═══ Provided material
(** * The collaborative whiteboard component, embedded and verified

    The repository holds one React component in two revisions:

    - [src/components/Whiteboard.tsx], the component that [src/app/page.tsx]
      imports (module [Whiteboard] below);
    - the revised component that follows the page in [src/app/page.tsx],
      which adds the clear broadcast and a channel reference (module
      [WhiteboardSync] below).

    Both are event handlers over a handful of hooks: two refs, three state
    cells and one realtime channel.  The embedding passes that state
    explicitly; the calls a handler makes on the backend client and on the
    console are returned next to the state as a list of effects.

    Coordinates are JS numbers; they are embedded as [Z] (pixel values), the
    only arithmetic on them being the subtraction of the bounding box.  No
    theorem below uses a law of that subtraction: where a coordinate matters
    it is a hypothesis on what [getCoordinates] returns. *)

From Stdlib Require Import ZArith Lia.
From stdpp Require Import base option list strings gmap.

#[local] Open Scope string_scope.
#[local] Open Scope list_scope.

(** ** Data model *)

(** [type Point = { x: number; y: number }] *)
Record Point := mkPoint { x : Z; y : Z }.

(** The values a row of the [drawings] table or a notification body holds.
    A body is a loosely typed JS object: a key that is absent reads as
    [undefined]. *)
Inductive JsValue :=
| JUndefined
| JNum (n : Z)
| JStr (s : string)
| JPath (pts : list Point).

Definition prop (obj : gmap string JsValue) (key : string) : JsValue :=
  default JUndefined (obj !! key).

(** ** The 2D drawing context

    The browser's canvas is not part of the repository; the part of it the
    handlers call is embedded as follows.  A context carries its pen
    settings, the current path as a list of subpaths, and what has been
    painted on the bitmap, in paint order.  Every call is also logged. *)

Inductive LineCap := CapButt | CapRound | CapSquare.
Inductive LineJoin := JoinMiter | JoinRound | JoinBevel.

Inductive CanvasCall :=
| SetStrokeStyle (v : JsValue)
| SetLineWidth (v : JsValue)
| SetLineCap (c : LineCap)
| SetLineJoin (j : LineJoin)
| BeginPath
| MoveTo (px py : Z)
| LineTo (px py : Z)
| Stroke
| ClearRect (rx ry rw rh : Z).

Record Pen := mkPen {
  pen_style : string;
  pen_width : Z;
  pen_cap : LineCap;
  pen_join : LineJoin }.

Inductive Mark :=
| Stroked (pen : Pen) (path : list (list Point))
| Erased (rx ry rw rh : Z).

Record Context2D := mkContext2D {
  ctx_pen : Pen;
  ctx_path : list (list Point);
  ctx_marks : list Mark;
  ctx_calls : list CanvasCall }.

Definition default_pen : Pen := mkPen "#000000" 1 CapButt JoinMiter.

Definition fresh_context : Context2D := mkContext2D default_pen [] [] [].

Definition logged (call : CanvasCall) (c : Context2D) : Context2D :=
  mkContext2D (ctx_pen c) (ctx_path c) (ctx_marks c) (ctx_calls c ++ [call]).

Definition with_pen (p : Pen) (c : Context2D) : Context2D :=
  mkContext2D p (ctx_path c) (ctx_marks c) (ctx_calls c).

Definition with_path (sp : list (list Point)) (c : Context2D) : Context2D :=
  mkContext2D (ctx_pen c) sp (ctx_marks c) (ctx_calls c).

Definition with_marks (ms : list Mark) (c : Context2D) : Context2D :=
  mkContext2D (ctx_pen c) (ctx_path c) ms (ctx_calls c).

(** [ctx.strokeStyle = v]: a string is taken as a colour (every string is
    assumed to parse as one); any other value leaves the style as it was. *)
Definition set_strokeStyle (v : JsValue) (c : Context2D) : Context2D :=
  let c := logged (SetStrokeStyle v) c in
  match v with
  | JStr s =>
      with_pen (mkPen s (pen_width (ctx_pen c)) (pen_cap (ctx_pen c))
                      (pen_join (ctx_pen c))) c
  | _ => c
  end.

(** [ctx.lineWidth = v]: zero, negative and non-numeric values (among them
    [undefined], which converts to NaN) are ignored by the canvas. *)
Definition set_lineWidth (v : JsValue) (c : Context2D) : Context2D :=
  let c := logged (SetLineWidth v) c in
  match v with
  | JNum n =>
      if (0 <? n)%Z
      then with_pen (mkPen (pen_style (ctx_pen c)) n (pen_cap (ctx_pen c))
                           (pen_join (ctx_pen c))) c
      else c
  | _ => c
  end.

Definition set_lineCap (k : LineCap) (c : Context2D) : Context2D :=
  let c := logged (SetLineCap k) c in
  with_pen (mkPen (pen_style (ctx_pen c)) (pen_width (ctx_pen c)) k
                  (pen_join (ctx_pen c))) c.

Definition set_lineJoin (j : LineJoin) (c : Context2D) : Context2D :=
  let c := logged (SetLineJoin j) c in
  with_pen (mkPen (pen_style (ctx_pen c)) (pen_width (ctx_pen c))
                  (pen_cap (ctx_pen c)) j) c.

Definition beginPath (c : Context2D) : Context2D :=
  with_path [] (logged BeginPath c).

Definition moveTo (px py : Z) (c : Context2D) : Context2D :=
  let c := logged (MoveTo px py) c in
  with_path (ctx_path c ++ [[mkPoint px py]]) c.

(** Appends to the last subpath; with no subpath yet it starts one. *)
Fixpoint extend_last (p : Point) (sp : list (list Point)) : list (list Point) :=
  match sp with
  | [] => [[p]]
  | [s] => [s ++ [p]]
  | s :: rest => s :: extend_last p rest
  end.

Definition lineTo (px py : Z) (c : Context2D) : Context2D :=
  let c := logged (LineTo px py) c in
  with_path (extend_last (mkPoint px py) (ctx_path c)) c.

(** [ctx.stroke()] paints the whole current path with the current pen. *)
Definition stroke (c : Context2D) : Context2D :=
  let c := logged Stroke c in
  with_marks (ctx_marks c ++ [Stroked (ctx_pen c) (ctx_path c)]) c.

Definition clearRect (rx ry rw rh : Z) (c : Context2D) : Context2D :=
  let c := logged (ClearRect rx ry rw rh) c in
  with_marks (ctx_marks c ++ [Erased rx ry rw rh]) c.

(** What is left to see on a [w] by [h] bitmap: the strokes painted since
    the last erasure that covered the whole bitmap (a partial erasure is
    kept as leaving every stroke in view). *)
Definition covers (w h rx ry rw rh : Z) : bool :=
  (rx <=? 0)%Z && (ry <=? 0)%Z && (w <=? rx + rw)%Z && (h <=? ry + rh)%Z.

Definition see (w h : Z) (acc : list (Pen * list (list Point))) (m : Mark)
  : list (Pen * list (list Point)) :=
  match m with
  | Stroked pen path => acc ++ [(pen, path)]
  | Erased rx ry rw rh => if covers w h rx ry rw rh then [] else acc
  end.

Definition visible (w h : Z) (ms : list Mark) : list (Pen * list (list Point)) :=
  fold_left (see w h) ms [].

(** The canvas element: its bounding box in the viewport, its bitmap size
    and the context [getContext('2d')] hands out ([None] for [null]). *)
Record Canvas := mkCanvas {
  rect_left : Z;
  rect_top : Z;
  width : Z;
  height : Z;
  context2d : option Context2D }.

Definition with_context (c : Context2D) (cv : Canvas) : Canvas :=
  mkCanvas (rect_left cv) (rect_top cv) (width cv) (height cv) (Some c).

(** ** Hooks, events and effects *)

(** What the component registers on its realtime channel. *)
Inductive Binding :=
| PostgresChanges (event schema table : string)
| Broadcast (event : string).

#[global] Instance Binding_eq_dec : EqDecision Binding.
Proof. solve_decision. Defined.

Record Channel := mkChannel {
  topic : string;
  bindings : list Binding;
  joined : bool }.

(** The hooks of one mounted component: [canvasRef.current],
    [currentPathRef.current], [channelRef.current] (only the revised
    component has that ref), the three [useState] cells, and the channel the
    mount effect registered with the backend client. *)
Record State := mkState {
  canvas : option Canvas;
  currentPath : list Point;
  channelRef : option Channel;
  isDrawing : bool;
  color : string;
  lineWidth : Z;
  realtime : option Channel }.

Definition set_canvas (cv : option Canvas) (st : State) : State :=
  mkState cv (currentPath st) (channelRef st) (isDrawing st) (color st)
          (lineWidth st) (realtime st).

Definition set_currentPath (p : list Point) (st : State) : State :=
  mkState (canvas st) p (channelRef st) (isDrawing st) (color st)
          (lineWidth st) (realtime st).

Definition set_channelRef (ch : option Channel) (st : State) : State :=
  mkState (canvas st) (currentPath st) ch (isDrawing st) (color st)
          (lineWidth st) (realtime st).

Definition setIsDrawing (b : bool) (st : State) : State :=
  mkState (canvas st) (currentPath st) (channelRef st) b (color st)
          (lineWidth st) (realtime st).

Definition setColor (c : string) (st : State) : State :=
  mkState (canvas st) (currentPath st) (channelRef st) (isDrawing st) c
          (lineWidth st) (realtime st).

Definition setLineWidth (w : Z) (st : State) : State :=
  mkState (canvas st) (currentPath st) (channelRef st) (isDrawing st)
          (color st) w (realtime st).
══════
• _What the task asks_
The answer is the run of lines above from the line containing "(** ** Hooks, events and effects *)" through the line containing "joined : bool", copied exactly and alone.

• _Exercise output_
(** ** Hooks, events and effects *)

(** What the component registers on its realtime channel. *)
Inductive Binding :=
| PostgresChanges (event schema table : string)
| Broadcast (event : string).

#[global] Instance Binding_eq_dec : EqDecision Binding.
Proof. solve_decision. Defined.

Record Channel := mkChannel {
  topic : string;
  bindings : list Binding;
  joined : bool }.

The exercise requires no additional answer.